Hi me again!
At the moment I'm feeling a hot flush all over. My parents are getting ready for New Year and I don't want to disturb them with requests like cold cloths and further tests. The last doctor's visit should have been enough for me. I want to help my Mum prepare for the New Year because we've got guests coming. But I'm so lethargic. I have been staying in one place a lot the last few days but when I try and walk it off I feel woozy and all the blood rushes to my head and ears. I keep having that anxious thought in my head that I'm dying.
Early on I said that I wanted a brain scan but the doctor told me it could expose me to harmful radiation. Why am I still not satisfied? Psychologically I should feel better after being told I'm not deathly ill but a part of me wonders if I still might be.

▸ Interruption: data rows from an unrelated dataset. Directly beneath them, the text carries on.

Lemma wf_from_lookup (k : addr) (h : heap) (a : addr) (o : object) :
  wf_from k h = true -> h !! a = Some o -> object_ok (k + a) o = true.
Proof.
  revert k a. induction h as [|o' h IH]; intros k a; simpl; [done|].
  intros [H1 H2]%andb_true_iff. destruct a as [|a]; simpl.
  - intros [= ->]. by rewrite Nat.add_0_r.
  - intros H. replace (k + S a) with (S k + a) by lia. by apply IH.
Qed.

Lemma wf_nil : wf [].
Proof. done. Qed.

Lemma wf_lookup (h : heap) (a : addr) (o : object) (e : error) :
  wf h -> h !! a = Some o -> e ∈ refs o -> rank e <= a.
Proof.
  intros Hwf Ha He. apply valid_inb_rank.
  pose proof (wf_from_lookup 0 h a o Hwf Ha) as H.
  apply andb_true_iff in H as [H _].
  rewrite forallb_forall in H. apply H. by apply list_elem_of_In.
Qed.

Lemma wf_lookup_live (h : heap) (a : addr) (o : object) (e : error) :
  wf h -> h !! a = Some o -> e ∈ refs o -> live e = true.
Proof.
  intros Hwf Ha He. apply (valid_inb_live a).
  pose proof (wf_from_lookup 0 h a o Hwf Ha) as H.
  apply andb_true_iff in H as [H _].
  rewrite forallb_forall in H. apply H. by apply list_elem_of_In.
Qed.

Lemma wf_lookup_valid (h : heap) (a : addr) (o : object) (e : error) :
  wf h -> h !! a = Some o -> e ∈ refs o -> valid_inb (length h) e = true.
Proof.
  intros Hwf Ha He. apply valid_inb_intro.
  - pose proof (wf_lookup h a o e Hwf Ha He). apply lookup_lt in Ha. lia.
  - by apply (wf_lookup_live h a o).
Qed.

Lemma wf_lookup_wrapErrors (h : heap) (a : addr) (msg : string)
    (errs : list error) (e : error) :
  wf h -> h !! a = Some (wrapErrors msg errs) -> e ∈ errs -> is_nil e = false.
Proof.
  intros Hwf Ha He.
  pose proof (wf_from_lookup 0 h a _ Hwf Ha) as H.
  apply andb_true_iff in H as [_ H].
  rewrite forallb_forall in H. apply negb_true_iff, H. by apply list_elem_of_In.
Qed.

Lemma wf_alloc (h : heap) (o : object) :
  wf h -> object_ok (length h) o = true -> wf (h ++ [o]).
Proof.
  unfold wf. intros Hwf Ho. rewrite wf_from_app, Hwf. simpl. by rewrite Ho.
Qed.

(** ** Loops with early return *)

Lemma range_any_mono (f g : error -> option bool) (l : list error) (b : bool) :
  (forall x b', x ∈ l -> f x = Some b' -> g x = Some b') ->
  range_any f l = Some b -> range_any g l = Some b.
Proof.
  induction l as [|x l IH]; simpl; [done|]. intros Hfg.
  destruct (f x) as [b'|] eqn:E; simpl; [|done].
  rewrite (Hfg x b') by (done || left). simpl.
  destruct b'; [done|]. apply IH. intros y c Hy. apply Hfg. by right.
Qed.

Lemma range_any_ext (f g : error -> option bool) (l : list error) :
  (forall x, x ∈ l -> f x = g x) -> range_any f l = range_any g l.
Proof.
  induction l as [|x l IH]; simpl; intros Hfg; [done|].
  rewrite (Hfg x) by left. destruct (g x) as [[]|]; simpl; try done.
  apply IH. intros y Hy. apply Hfg. by right.
Qed.

Lemma range_any_total (f : error -> option bool) (l : list error) :
  (forall x, x ∈ l -> is_Some (f x)) -> is_Some (range_any f l).
Proof.
  induction l as [|x l IH]; simpl; intros Hf; [done|].
  destruct (Hf x) as [b ->]; [left|]. simpl.
  destruct b; [done|]. apply IH. intros y Hy. apply Hf. by right.
Qed.

Lemma range_any_spec (f : error -> option bool) (l : list error) (b : bool) :
  range_any f l = Some b ->
  (b = true <-> Exists (fun x => f x = Some true) l).
Proof.
  revert b. induction l as [|x l IH]; simpl; intros b.
  - intros [= <-]. split; [done|]. by intros ?%Exists_nil.
  - destruct (f x) as [[]|] eqn:E; simpl; [| |done].
    + intros [= <-]. split; [|done]. intros _. by left.
    + intros H. rewrite (IH b H), Exists_cons. split; [by right|].
      intros [?|?]; [congruence|done].
Qed.

Lemma range_any_true (f : error -> option bool) (l : list error) :
  (forall x, x ∈ l -> is_Some (f x)) ->
  Exists (fun x => f x = Some true) l ->
  range_any f l = Some true.
Proof.
  intros Hf Hex. destruct (range_any_total f l Hf) as [b Hb].
  rewrite Hb. f_equal. by apply (range_any_spec f l b).
Qed.

Lemma range_any_false (f : error -> option bool) (l : list error) :
  Forall (fun x => f x = Some false) l -> range_any f l = Some false.
Proof.
  induction 1 as [|x l Hx _ IH]; simpl; [done|]. by rewrite Hx.
Qed.

(** ** The [errors.Is] walk: more fuel changes nothing, and on a
    well-formed heap the walk always returns *)

Lemma errors_Is_with_mono (f g : error -> error -> bool -> option bool)
    (err target : error) (b : bool) :
  (forall c b', f err target c = Some b' -> g err target c = Some b') ->
  errors_Is_with f err target = Some b -> errors_Is_with g err target = Some b.
Proof.
  unfold errors_Is_with. destruct (is_nil err || is_nil target); [done|]. auto.
Qed.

I remember a scary panic attack I had earlier this month - my Auntie was ready to take my cousin to school. He's only little and I must have scared him to come charging in and sitting breathless on the sofa. My Mum had to stay with me and get me through it but I kept begging her to phone the hospital because I was sure this was it. In hindsight it seems overdramatic and maybe it was but in that moment you're so scared you don't know if it's fear or illness.
At the moment, my thoughts are going "I'm sick. Why am I dizzy and weak? Why do I have a headrest? Is that pain in my lower back and side just tension or appendecitis? Have I given myself heart disease? What about Adult Sudden Death syndrome?"